Böhler le puso una mano en el hombro, sabiendo lo que sentía su colega.
-Venga con nosotros, Kresin –dijo en voz baja.
-¿A Alemania? ¡No! Soy ruso y amo a mi país. Soy bolchevique. […]

Sin embargo, el relato no deja de ser impresionante y patético y sirve para, sabiendo separar la cáscara del fruto, hacerse una idea de las condiciones inhumanas en que debían intentar sobrevivir los prisioneros allí confinados (no sólo alemanes, también rusos “desertores” o “traidores”, es decir, soldados supervivientes regresados a su patria, descontentos con el comunismo, y campesinos y paletos denunciados por rencillas antiguas y sin fundamento). Y, por otra parte, es significativo y esperanzador, como ya decía al principio, que pese a las crudas y crueles manifestaciones de odio descritas, el autor nos hable del nacimiento, lento pero seguro, de sentimientos de afecto, admiración y respeto entre los prisioneros y los militares rusos que los custodian. Conmueve al lector, al menos a mí, el desgarro emocional que les produce a unos y otros la discordancia entre los fallos de sus patrias y el amor por éstas. Así mismo, los conceptos y manifestaciones de honor, y deshonor, de alemanes y rusos tan diferentes y no obstante tan similares, tienen una belleza nostálgica que subyuga y emociona. Y no menos sorprendente resulta conocer los motivos que llevaron a unos y otros a ocupar las posiciones en que se encuentran.

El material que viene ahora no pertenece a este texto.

(** X10: when the battery, price and peak figures of a site are finite
    and not negative, none of the three savings is negative, and with a
    finite o_and_m the annual net is at least 0 - o_and_m. *)
Theorem savings_are_not_negative (inputs : ROIInputs) :
  nonneg_number (capacity_kwh inputs) = true ->
  nonneg_number (dod inputs) = true ->
  nonneg_number (efficiency inputs) = true ->
  nonneg_number (pv_cycles_per_year inputs) = true ->
  nonneg_number (arbitrage_cycles_per_year inputs) = true ->
  nonneg_number (annual_pv_kwh inputs) = true ->
  nonneg_number (purchase_price_sek_per_kwh inputs) = true ->
  nonneg_number (inverter_kw inputs) = true ->
  nonneg_number (demand_price_sek_per_kw_month inputs) = true ->
  nonneg_number (spread_sek_per_kwh inputs) = true ->
  Forall (fun peak => nonneg_number peak = true) (monthly_peaks_kw inputs) ->
  Dec.isFinite (o_and_m inputs) = true ->
  let d := details (calculateBatteryROI inputs) in
  nonneg_number (Details.pv_savings d) = true /\
  nonneg_number (Details.demand_savings d) = true /\
  nonneg_number (Details.arbitrage_savings d) = true /\
  Dec.gte (annual_net_sek (calculateBatteryROI inputs))
          (Dec.minus (Dec.ofZ 0) (o_and_m inputs)) = true.
Proof.
  intros Hcap Hdod Heff Hpvc Harc Hpv Hprice Hinv Hdp Hspread Hpeaks Hom.
  cbv zeta. field_of_result.
  assert (Hu : nonneg_number (usable inputs) = true).
  { unfold usable. repeat apply nonneg_mul; assumption. }
  assert (H1 : nonneg_number (pv_savings inputs) = true).
  { unfold pv_savings. cbv zeta. apply nonneg_mul; [|exact Hprice].
    apply nonneg_min; [|exact Hpv]. now apply nonneg_mul. }
  assert (H2 : nonneg_number (demand_savings inputs) = true).
  { unfold demand_savings. now apply nonneg_demand_loop. }
  assert (H3 : nonneg_number (arbitrage_savings inputs) = true).
  { unfold arbitrage_savings. repeat apply nonneg_mul; assumption. }
  repeat split; try assumption.
  pose proof (nonneg_plus _ _ (nonneg_plus _ _ H1 H2) H3) as Hsum.
  apply nonneg_number_spec in Hsum as [Hsf Hs0].
  unfold annual_net.
  apply gte_value; [now apply isFinite_minus|now apply isFinite_minus|].
  apply minus_mono; try assumption; try reflexivity.
  change (toQ (Dec.ofZ 0)) with (F2Q 0 0). rewrite F2Q_0. lra.
Qed.

Lemma savings_are_not_negative_witness :
  Dec.gte (annual_net_sek (calculateBatteryROI loss_making_inputs))
          (Dec.minus (Dec.ofZ 0) (o_and_m loss_making_inputs)) = true.
Proof.
  apply (savings_are_not_negative loss_making_inputs); try reflexivity.
  repeat constructor.
Defined.

(* ================================================================== *)
(** ** The appendix lines of the PDF generators *)
(* ================================================================== *)

Lemma split_from_unbroken text : forall piece in_run,
  unbroken piece = true ->
  Forall (fun w => unbroken w = true) (split_from text piece in_run).
Proof.
  induction text as [|c rest IH]; intros piece in_run Hp; cbn [split_from].
  - now constructor.
  - destruct (is_whitespace c) eqn:Hc.
    + destruct in_run; [now apply IH|]. constructor; [exact Hp|now apply IH].
    + apply IH. unfold unbroken in *. rewrite forallb_app. cbn. now rewrite Hp, Hc.
Qed.

Lemma split_from_truthy text : forall piece in_run,
  (in_run = false -> truthy piece = false -> is_whitespace (hd space text) = false) ->
  (text = [] -> truthy piece = true) ->
  is_whitespace (last text space) = false \/ text = [] ->
  Forall (fun w => truthy w = true) (split_from text piece in_run).
Proof.
  induction text as [|c rest IH]; intros piece in_run Hfirst Hnil Hlast; cbn [split_from].
  - constructor; [now apply Hnil|constructor].
  - assert (Hrest : is_whitespace (last rest space) = false \/ rest = []).
    { destruct rest as [|c' rest']; [now right|left].
      destruct Hlast as [Hlast|]; [exact Hlast|discriminate]. }
    destruct (is_whitespace c) eqn:Hc.
    + assert (Hne : rest <> []).
      { intros ->. destruct Hlast as [Hlast|]; [|discriminate]. cbn in Hlast. congruence. }
      assert (IH' : Forall (fun w => truthy w = true) (split_from rest [] true)).
      { apply IH; [discriminate|intros ->; contradiction|exact Hrest]. }
      destruct in_run; [exact IH'|]. constructor; [|exact IH'].
      destruct (truthy piece) eqn:Hp; [reflexivity|].
      specialize (Hfirst eq_refl eq_refl). cbn in Hfirst. congruence.
    + apply IH; [| |exact Hrest].
      * intros _ H. now destruct piece.
      * intros _. now destruct piece.
Qed.

Lemma split_from_no_whitespace text : forall piece,
  unbroken text = true -> split_from text piece false = [piece ++ text].
Proof.
  induction text as [|c rest IH]; intros piece H; cbn [split_from].
  - now rewrite app_nil_r.
  - cbn in H. apply andb_true_iff in H as [Hc Hr]. apply negb_true_iff in Hc.
    rewrite Hc, (IH _ Hr), <- app_assoc. reflexivity.
Qed.

(** The lines already pushed stay in place. *)
Lemma wrap_loop_prefix words : forall lines current,
  exists more, fst (fold_left wrap_step words (lines, current)) = lines ++ more.
Proof.
  induction words as [|w words IH]; intros lines current; cbn [fold_left].
  - exists []. now rewrite app_nil_r.
  - unfold wrap_step at 2.
    destruct (80 <? length _)%nat.
    + destruct (IH (lines ++ [current]) w) as [more ->].
      exists (current :: more). now rewrite <- app_assoc.
    + apply IH.
Qed.

Lemma wrap_loop_lines (words ws : list jsstring) : forall lines current,
  incl ws words ->
  Forall (fits_or_word words) lines -> fits_or_word words current ->
  Forall (fits_or_word words) (fst (fold_left wrap_step ws (lines, current))) /\
  fits_or_word words (snd (fold_left wrap_step ws (lines, current))).
Proof.
  induction ws as [|w ws IH]; intros lines current Hin Hl Hc; cbn [fold_left].
  - now split.
  - assert (Hw : In w words) by (apply Hin; now left).
    assert (Hws : incl ws words) by (intros x Hx; apply Hin; now right).
    unfold wrap_step at 2 4.
    destruct (80 <? length _)%nat eqn:Hlen.
    + apply IH; [exact Hws| |now right].
      apply Forall_app. split; [exact Hl|]. constructor; [exact Hc|constructor].
    + apply IH; [exact Hws|exact Hl|]. left. now apply Nat.ltb_ge in Hlen.
Qed.

Lemma push_last_fits (words : list jsstring) (st : list jsstring * jsstring) :
  Forall (fits_or_word words) (fst st) -> fits_or_word words (snd st) ->
  Forall (fits_or_word words) (push_last st).
Proof.
  destruct st as [lines current]. cbn [fst snd push_last]. intros Hl Hc.
  destruct (truthy current); [|exact Hl].
  apply Forall_app. split; [exact Hl|]. constructor; [exact Hc|constructor].
Qed.

(** X14: every appendix line has at most 80 code units, or is a single
    word of the text, free of whitespace, that is longer than that. *)
Theorem appendix_lines_fit (appendixText : option jsstring) :
  Forall (fun line =>
            (length line <= 80)%nat \/
            (exists text, appendixText = Some text /\ In line (split_whitespace text) /\
                          unbroken line = true))
         (appendixLines appendixText).
Proof.
  destruct appendixText as [text|]; [|constructor].
  cbn [appendixLines]. destruct (truthy text); [|constructor].
  assert (H : Forall (fits_or_word (split_whitespace text))
                (push_last (fold_left wrap_step (split_whitespace text) ([], [])))).
  { apply push_last_fits; apply wrap_loop_lines;
      try apply incl_refl; try constructor; apply Nat.le_0_l. }
  revert H. apply Forall_impl. intros line [Hfit|Hin]; [now left|right].
  exists text. split; [reflexivity|]. split; [exact Hin|].
  pose proof (split_from_unbroken text [] false eq_refl) as Hu.
  rewrite Forall_forall in Hu. now apply Hu.
Qed.

Lemma join_spaces_cons line rest :
  rest <> [] -> join_spaces (line :: rest) = line ++ [space] ++ join_spaces rest.
Proof. destruct rest; [contradiction|reflexivity]. Qed.

Lemma join_spaces_merge lines a b rest :
  join_spaces (lines ++ (a ++ [space] ++ b) :: rest) = join_spaces (lines ++ a :: b :: rest).
Proof.
  induction lines as [|l lines IH].
  - cbn [app]. destruct rest as [|r rest]; [reflexivity|].
    rewrite (join_spaces_cons (a ++ space :: b)) by discriminate.
    rewrite (join_spaces_cons a) by discriminate.
    rewrite (join_spaces_cons b) by discriminate.
    cbn [app]. rewrite <- !app_assoc. reflexivity.
  - cbn [app] in *.
    rewrite !join_spaces_cons by (destruct lines; discriminate).
    cbn [app]. now rewrite IH.
Qed.

Lemma filter_truthy_last lines current :
  filter truthy (push_last (lines, current)) = filter truthy (lines ++ [current]).
Proof.
  cbn [push_last]. destruct current as [|c current]; [|reflexivity].
  cbn [truthy]. rewrite filter_app. cbn. now rewrite app_nil_r.
Qed.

En suma, esta novela me ha indignado a veces, en ocasiones me ha provocado una irónica sonrisa indulgente, y en otras me ha sobrecogido. Así que, aunque sólo sea porque me ha causado emociones, he aprendido cosas, en ningún momento me he planteado abandonar su lectura, y me ha obligado a buscar más información sobre el tema, no puedo dejar de recomendarla.

Título del original alemán, Der Arzt von Stalingrad
Traducción, C. Paytuvi
Licencia editorial para el Círculo de Lectores
© Plaza & Janés, S.A. 1965
Depósito legal B. 2851-68
319 páginas
(Aproximadamente 5€ en tiendas de Internet, más gastos de envío.)